Segundo Pacheco (2013, p. 258), no ano de 2001, grande parte dos Ministérios Públicos do país já possuíam órgãos específicos para atuação na investigação, tanto na área cível como criminal; além de grupos dedicados a atuação no combate ao crime organizado. Em razão destas atuações, em janeiro de 2002, o promotor de justiça Francisco José Lins do Rêgo Santos foi assassinado devido à investigação que realizava sobre a ―máfia dos combustíveis‖, no Estado de Minas Gerais. Em resposta a este ato, o Conselho Nacional de Procuradores-Gerais dos Ministérios Públicos dos Estados e da União (CNPG) convocou uma reunião nacional em Belo Horizonte/MG e criou o Grupo Nacional de Combate às Organizações Criminosas (GNCOC), em 22 de fevereiro de 2002; sendo eleito pelo

plenário da reunião como Presidente o então Procurador-Geral de Justiça de MG, Nedens Ulisses Freire Vieira e como Secretário-Geral o Promotor de Justiça Denilson Feitoza Pacheco.

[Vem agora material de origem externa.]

Definition cs_get (now : Z) (key : string) := dyn_get_value now (challenge_key challenge_id key).
Definition cs_set (now : Z) (key : string) (value : StorageValue) :=
  dyn_set now (challenge_key challenge_id key) value None.
Definition cs_set_with_ttl (now : Z) (key : string) (value : StorageValue) (ttl : Z) :=
  dyn_set_with_ttl now (challenge_key challenge_id key) value None ttl.
Definition cs_delete (now : Z) (key : string) := dyn_delete now (challenge_key challenge_id key).
Definition cs_increment (now : Z) (key : string) (delta : Z) :=
  increment now (challenge_key challenge_id key) delta None.
Definition cs_map_set (now : Z) (key field : string) (value : StorageValue) :=
  map_set now (challenge_key challenge_id key) field value None.
Definition cs_map_get (now : Z) (key field : string) :=
  map_get now (challenge_key challenge_id key) field.

(** Only the keys without a validator. *)
Definition cs_scan (now : Z) (s : DynamicStorage) : result MiniChainError (list (string * StorageEntry)) :=
  match scan_namespace now (uuid_to_string challenge_id) s with
  | Ok entries => Ok ((fun x => (sk_key x.1, x.2)) <$> filter (fun x => sk_validator x.1 = None) entries)
  | Err e => Err e
  end.
End challenge_storage.

Section validator_storage.
Variables (validator : Hotkey) (challenge_id : option ChallengeId).

Definition make_key (key : string) : StorageKey :=
  match challenge_id with
  | Some cid => validator_key cid validator key
  | None => global_validator validator key
  end.

Definition vs_get (now : Z) (key : string) := dyn_get_value now (make_key key).
Definition vs_set (now : Z) (key : string) (value : StorageValue) :=
  dyn_set now (make_key key) value (Some validator).
Definition vs_set_with_ttl (now : Z) (key : string) (value : StorageValue) (ttl : Z) :=
  dyn_set_with_ttl now (make_key key) value (Some validator) ttl.
Definition vs_delete (now : Z) (key : string) := dyn_delete now (make_key key).
End validator_storage.
End dynamic.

A estrutura do GNCOC hoje é composta por trinta Ministérios Públicos (o Ministério Público Federal, MP Militar, MP do Trabalho, MP do Distrito Federal e Territórios e vinte e seis Ministérios Públicos estaduais). Possui ainda o grupo operacional (composto pelos coordenadores dos Grupos de Atuação Especial de Combate ao Crime Organizado – GAECOs – dos estados); grupo estrutural (composto por integrantes dos Gabinetes de Segurança Institucional – GSI – dos MP estaduais, órgãos de inteligência dos Ministérios Públicos); Escola Nacional do GNCOC (tem como objetivo contribuir para a qualificação dos membros que atuam nos GAECOs e GNCOC) e, por fim, a Secretaria Executiva do GNCOC (órgão responsável pelas reuniões, interligação entre GAECOs e entre Grupos, bem como assessoramento ao presidente).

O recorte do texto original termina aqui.